[[ Dataset entries open ]]
(** Every stage document of an output is what the walk makes of a node
    the visitor arrives at. *)
Lemma stage_of_node (m : NodeToGroupPropsMap) t doc s :
  generateExplain m t [] = Returns doc -> StageDoc doc s ->
  exists n, Reachable t n /\ generateExplain m n [] = Returns s.
Proof.
  intros Hwalk Hstage. revert t Hwalk.
  induction Hstage as [doc|doc inner s Hget _ IH]; intros t Hwalk.
  - exists t. eauto using reach_here.
  - destruct (walk_Returns_inv _ _ _ Hwalk) as (self & props & _ & _ & Hdoc).
    destruct t; try done.
    + destruct Hdoc as (inner' & Hchild & ->). injection Hget as <-.
      destruct (IH _ Hchild) as (n & ? & ?). eauto using reach_Root.
    + destruct Hdoc as (inner' & Hchild & ->). injection Hget as <-.
      destruct (IH _ Hchild) as (n & ? & ?). eauto using reach_Filter.
    + destruct Hdoc as (inner' & Hchild & ->). injection Hget as <-.
      destruct (IH _ Hchild) as (n & ? & ?). eauto using reach_Evaluation.
    + subst doc. discriminate Hget.
Qed.

Lemma explain_Returns_walk (m : NodeToGroupPropsMap) t doc :
  isEOFPlan t = Returns false -> explain m t = Returns doc ->
  generateExplain m t [] = Returns doc.
Proof.
  intros Heof. unfold explain, explainWalk. rewrite Heof. simpl.
  destruct (generateExplain m t []) as [result| |]; simpl; try discriminate.
  unfold obj. destruct result; simpl; congruence.
Qed.

Lemma explain_walk_Returns (m : NodeToGroupPropsMap) t doc :
  isEOFPlan t = Returns false -> generateExplain m t [] = Returns doc ->
  isEmpty doc = false -> explain m t = Returns doc.
Proof.
  intros Heof Hwalk Hdoc. unfold explain, explainWalk. rewrite Heof. simpl.
  rewrite Hwalk. simpl. unfold obj. by rewrite Hdoc.
Qed.

(** C2, as the code has it.  Every stage document of the output of a
    plan that is not the EOF plan renders a supported node the visitor
    arrives at, carries the stage name of its variant, and has the fields
    the handler of the variant appends, in this order: Root has stage,
    projections, cardinalityEstimate, costEstimate, inputStage; Filter has
    stage, planNodeId, filter, cardinalityEstimate, inputStage; Evaluation
    has stage, planNodeId, projections, cardinalityEstimate, inputStage;
    Physical-Scan has stage, planNodeId, direction, projections,
    cardinalityEstimate. *)
Theorem stage_documents_fields (m : NodeToGroupPropsMap) (t : ABT) (doc s : BSONObj) :
  isEOFPlan t = Returns false ->
  explain m t = Returns doc ->
  StageDoc doc s ->
  exists n, Reachable t n /\ supported n = true /\
            generateExplain m n [] = Returns s /\
            getField s kStage = Some (BString (stageNameOf n)) /\
            fieldNames s = emittedFields n.
Proof.
  intros Heof Hexplain Hstage.
  apply explain_Returns_walk in Hexplain; [|done].
  destruct (stage_of_node m t doc s Hexplain Hstage) as (n & Hreach & Hn).
  destruct (walk_fields m n s Hn) as (Hs & Hname & Hfields).
  exists n. eauto 6.
Qed.

Lemma stage_documents_fields_witness :
  exists n, Reachable samplePlan n /\ supported n = true /\
            generateExplain sampleProps n [] = Returns sampleOutput /\
            getField sampleOutput kStage = Some (BString (stageNameOf n)) /\
            fieldNames sampleOutput = emittedFields n.
Proof.
  exact (stage_documents_fields sampleProps samplePlan sampleOutput sampleOutput
           eq_refl eq_refl (stage_top sampleOutput)).
Defined.

(** C2, as it is stated, fails: the Root stage of the sample plan holds a
    cardinalityEstimate field, which the field table has for no
    variant. *)
Lemma stages_have_more_fields : ~ stagesFollowTable.
Proof.
  intros H.
  destruct (H sampleProps samplePlan sampleOutput sampleOutput
              eq_refl eq_refl (stage_top sampleOutput)) as (n & _ & _ & Hfields).
  assert (Hin : In kCE (fieldNames sampleOutput)) by (simpl; tauto).
  apply Hfields in Hin.
  destruct n; simpl in Hin; intuition discriminate.
Qed.

(* ===================================================================== *)
(** ** Chains of stages *)
(* ===================================================================== *)

Lemma scanChain_nests (m : NodeToGroupPropsMap) t :
  forall n, scanChainLength t = Some n -> visitedHaveProps m t = true ->
  (1 <= n)%nat /\
  exists doc, generateExplain m t [] = Returns doc /\ nestsTo (Nat.pred n) doc.
Proof.
  induction t as [|a child IH expr _|a name child IH proj _|a name order bind _| | | |];
    simpl scanChainLength; simpl visitedHaveProps; intros n Hlen Hv; try discriminate.
  - apply andb_true_iff in Hv as [[props Hm]%has_record Hc].
    destruct (scanChainLength child) as [k|]; [|discriminate].
    injection Hlen as <-.
    destruct (IH k eq_refl Hc) as (Hk & inner & Hinner & Hnest).
    split; [lia|]. exists (filterFields props ++ [(kInput, Object inner)]).
    rewrite (walk_Filter _ _ _ _ _ _ Hm), Hinner. split; [reflexivity|].
    destruct k as [|k]; [lia|]. exists inner. by split.
  - apply andb_true_iff in Hv as [[props Hm]%has_record Hc].
    destruct (scanChainLength child) as [k|]; [|discriminate].
    injection Hlen as <-.
    destruct (IH k eq_refl Hc) as (Hk & inner & Hinner & Hnest).
    split; [lia|]. exists (evalFields props ++ [(kInput, Object inner)]).
    rewrite (walk_Evaluation _ _ _ _ _ _ _ Hm), Hinner. split; [reflexivity|].
    destruct k as [|k]; [lia|]. exists inner. by split.
  - apply has_record in Hv as [props Hm]. injection Hlen as <-.
    split; [lia|]. exists (scanFields props order).
    rewrite (walk_PhysicalScan _ _ _ _ _ _ _ Hm). by repeat split.
Qed.

Lemma chain_not_canonical t n :
  chainLength t = Some n -> hasCanonicalShape t = false.
Proof.
  destruct t as [root ch refs| | | | | | |]; try discriminate.
  destruct ch as [| |e name ech proj| | | | |]; try reflexivity.
  destruct ech; try reflexivity. discriminate.
Qed.

(** C4.  A supported single-child chain of length [n], a Root followed by
    Filter and Evaluation stages down to a Physical-Scan, where the length
    is the number of stages that follow the Root, has [n >= 1]; when all
    its nodes have records, [explain] returns a document with exactly [n]
    documents nested one in the other under "inputStage", the innermost
    of which is a COLLSCAN stage without an "inputStage" field. *)
Theorem chain_nesting (m : NodeToGroupPropsMap) (t : ABT) (n : nat) :
  chainLength t = Some n ->
  visitedHaveProps m t = true ->
  (1 <= n)%nat /\
  exists doc, explain m t = Returns doc /\ nestsTo n doc.
Proof.
  intros Hlen Hv.
  pose proof (chain_not_canonical t n Hlen) as Hshape.
  destruct t as [root child refs| | | | | | |]; try discriminate.
  simpl in Hlen, Hv.
  apply andb_true_iff in Hv as [[props Hm]%has_record Hc].
  destruct (scanChain_nests m child n Hlen Hc) as (Hn & inner & Hinner & Hnest).
  split; [done|].
  exists (rootFields props ++ [(kInput, Object inner)]).
  split.
  - apply explain_walk_Returns; [by rewrite isEOFPlan_Root_shape, Hshape| |done].
    by rewrite (walk_Root _ _ _ _ _ _ Hm), Hinner.
  - destruct n as [|k]; [lia|]. exists inner. by split.
Qed.

Lemma chain_nesting_witness :
  (1 <= 2)%nat /\
  exists doc, explain sampleProps samplePlan = Returns doc /\ nestsTo 2 doc.
Proof.
  apply (chain_nesting sampleProps samplePlan 2); reflexivity.
Defined.

(* ===================================================================== *)
(** ** The walk and its builder *)
(* ===================================================================== *)

Lemma onto_nest bob header inner :
  onto bob (nest [] header inner) = nest bob header inner.
Proof. by destruct inner. Qed.

(** X1.  A walk only appends: started on a builder that already holds
    fields, it returns these fields unchanged, followed by what the same
    walk appends to an empty builder, and it fails exactly as the walk on
    the empty builder fails. *)
Theorem walk_appends (m : NodeToGroupPropsMap) (t : ABT) (bob : BSONObjBuilder) :
  generateExplain m t bob = onto bob (generateExplain m t []).
Proof.
  destruct (supported t) eqn:Hs.
  - destruct (cast_Node t) as [self|] eqn:Ha; [|by destruct t].
    destruct (m !! self) as [props|] eqn:Hm.
    + destruct t; try discriminate; injection Ha as ->.
      * by rewrite !(walk_Root _ _ _ _ _ _ Hm), onto_nest.
      * by rewrite !(walk_Filter _ _ _ _ _ _ Hm), onto_nest.
      * by rewrite !(walk_Evaluation _ _ _ _ _ _ _ Hm), onto_nest.
      * by rewrite !(walk_PhysicalScan _ _ _ _ _ _ _ Hm).
    + by rewrite !(walk_missing _ _ _ _ Hs Ha Hm).
  - by rewrite !walk_unsupported.
Qed.

Lemma walk_appends_witness :
  generateExplain sampleProps samplePlan [(kStage, BString kEOF)] =
    Returns ((kStage, BString kEOF) :: sampleOutput).
Proof.
  rewrite (walk_appends sampleProps samplePlan [(kStage, BString kEOF)]).
  reflexivity.
Defined.

(* ===================================================================== *)
(** ** Which plans can be explained *)
(* ===================================================================== *)

Lemma returned_nest bob header inner :
  returned (nest bob header inner) = returned inner.
Proof. by destruct inner. Qed.

Lemma walk_returned (m : NodeToGroupPropsMap) t :
  forall bob,
    returned (generateExplain m t bob) = endsInScan t && visitedHaveProps m t.
Proof.
  induction t as [a child IH refs _|a child IH expr _|a name child IH proj _
                 |a name order bind _| | | |]; intros bob; try reflexivity;
    simpl endsInScan; simpl visitedHaveProps.
  - destruct (m !! a) as [props|] eqn:Hm.
    + by rewrite (walk_Root _ _ _ _ _ _ Hm), returned_nest, IH.
    + rewrite (walk_missing m (RootNode a child refs) a bob eq_refl eq_refl Hm).
      simpl. by rewrite andb_false_r.
  - destruct (m !! a) as [props|] eqn:Hm.
    + by rewrite (walk_Filter _ _ _ _ _ _ Hm), returned_nest, IH.
    + rewrite (walk_missing m (FilterNode a child expr) a bob eq_refl eq_refl Hm).
      simpl. by rewrite andb_false_r.
  - destruct (m !! a) as [props|] eqn:Hm.
    + by rewrite (walk_Evaluation _ _ _ _ _ _ _ Hm), returned_nest, IH.
    + rewrite (walk_missing m (EvaluationNode a name child proj) a bob eq_refl eq_refl Hm).
      simpl. by rewrite andb_false_r.
  - destruct (m !! a) as [props|] eqn:Hm.
    + by rewrite (walk_PhysicalScan _ _ _ _ _ _ _ Hm).
    + by rewrite (walk_missing m (PhysicalScanNode a name order bind) a bob eq_refl eq_refl Hm).
Qed.

Lemma returned_explainWalk (m : NodeToGroupPropsMap) t :
  returned (explainWalk m t) = returned (generateExplain m t []).
Proof.
  unfold explainWalk.
  destruct (generateExplain m t []) as [doc| |] eqn:Hwalk; simpl; try reflexivity.
  destruct (walk_Returns_inv _ _ _ Hwalk) as (self & props & _ & _ & Hdoc).
  destruct t; try done.
  - by destruct Hdoc as (inner & _ & ->).
  - by destruct Hdoc as (inner & _ & ->).
  - by destruct Hdoc as (inner & _ & ->).
  - by subst doc.
Qed.

(** X2.  The plans [explain] answers with a document.  The walk returns
    exactly on a chain of Root, Filter and Evaluation nodes that ends in a
    Physical-Scan and whose nodes all have records.  [explain] on a tree
    rooted at a Root returns exactly on the canonical EOF shape with a
    record for the Root, and on such chains. *)
Theorem explainable_plans (m : NodeToGroupPropsMap) (t : ABT) (bob : BSONObjBuilder)
    self child refs :
  returned (generateExplain m t bob) = endsInScan t && visitedHaveProps m t /\
  returned (explain m (RootNode self child refs)) =
    if hasCanonicalShape (RootNode self child refs)
    then bool_decide (is_Some (m !! self))
    else endsInScan child && visitedHaveProps m (RootNode self child refs).
Proof.
  split; [apply walk_returned|].
  unfold explain. rewrite isEOFPlan_Root_shape.
  destruct (hasCanonicalShape (RootNode self child refs)); simpl.
  - rewrite generateEOFPlan_Root.
    by destruct (m !! self) as [props|].
  - by rewrite returned_explainWalk, walk_returned.
Qed.

Lemma explainable_plans_witness :
  returned (generateExplain sampleProps sampleLimited []) = false /\
  returned (explain rootOnlyProps sampleEOF) = true.
Proof.
  split.
  - exact (proj1 (explainable_plans sampleProps sampleLimited [] 1 sampleRefs sampleRefs)).
  - exact (proj2 (explainable_plans rootOnlyProps sampleEOF [] 21
                    (EvaluationNode 22 "p" (LimitSkipNode 23 0 0 (CoScanNode 24))
                       (Constant Nothing)) sampleRefs)).
Defined.

(** X3.  On a plan [isEOFPlan] accepts the full walk returns for no
    table and no builder: the plan ends in nodes without a handler.  Only
    the short circuit lets [explain] answer such a plan. *)
Theorem eof_plan_cannot_be_walked (m : NodeToGroupPropsMap) (t : ABT)
    (bob : BSONObjBuilder) :
  isEOFPlan t = Returns true ->
  returned (generateExplain m t bob) = false /\
  returned (explainWalk m t) = false.
Proof.
  intros Heof. apply isEOFPlan_true_inv in Heof as (?&?&?&?&?&?&->).
  rewrite returned_explainWalk, !walk_returned. by split.
Qed.

Lemma eof_plan_cannot_be_walked_witness :
  returned (generateExplain rootOnlyProps sampleEOF []) = false /\
  returned (explainWalk rootOnlyProps sampleEOF) = false.
Proof.
  apply (eof_plan_cannot_be_walked rootOnlyProps sampleEOF []). reflexivity.
Defined.

(* ===================================================================== *)
(** ** How the walk fails *)
(* ===================================================================== *)

Lemma visited_head t : exists rest, visited t = t :: rest.
Proof. destruct t; simpl; eauto. Qed.

Lemma faultless_record (m : NodeToGroupPropsMap) n :
  faultless m n = true ->
  supported n = true /\ exists self props, cast_Node n = Some self /\ m !! self = Some props.
Proof.
  unfold faultless, recorded. intros [Hs Hr]%andb_true_iff. split; [done|].
  destruct (cast_Node n) as [self|]; [|discriminate].
  apply has_record in Hr as [props Hm]. eauto.
Qed.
[[ Dataset entries closed ]]
**Exercise goal**
Look in the material above for the line with "getField s kStage" and the line with "exists n, Reachable samplePlan", and transcribe exactly those lines and all lines between them, nothing more.

**Expected answer**
            getField s kStage = Some (BString (stageNameOf n)) /\
            fieldNames s = emittedFields n.
Proof.
  intros Heof Hexplain Hstage.
  apply explain_Returns_walk in Hexplain; [|done].
  destruct (stage_of_node m t doc s Hexplain Hstage) as (n & Hreach & Hn).
  destruct (walk_fields m n s Hn) as (Hs & Hname & Hfields).
  exists n. eauto 6.
Qed.

Lemma stage_documents_fields_witness :
  exists n, Reachable samplePlan n /\ supported n = true /\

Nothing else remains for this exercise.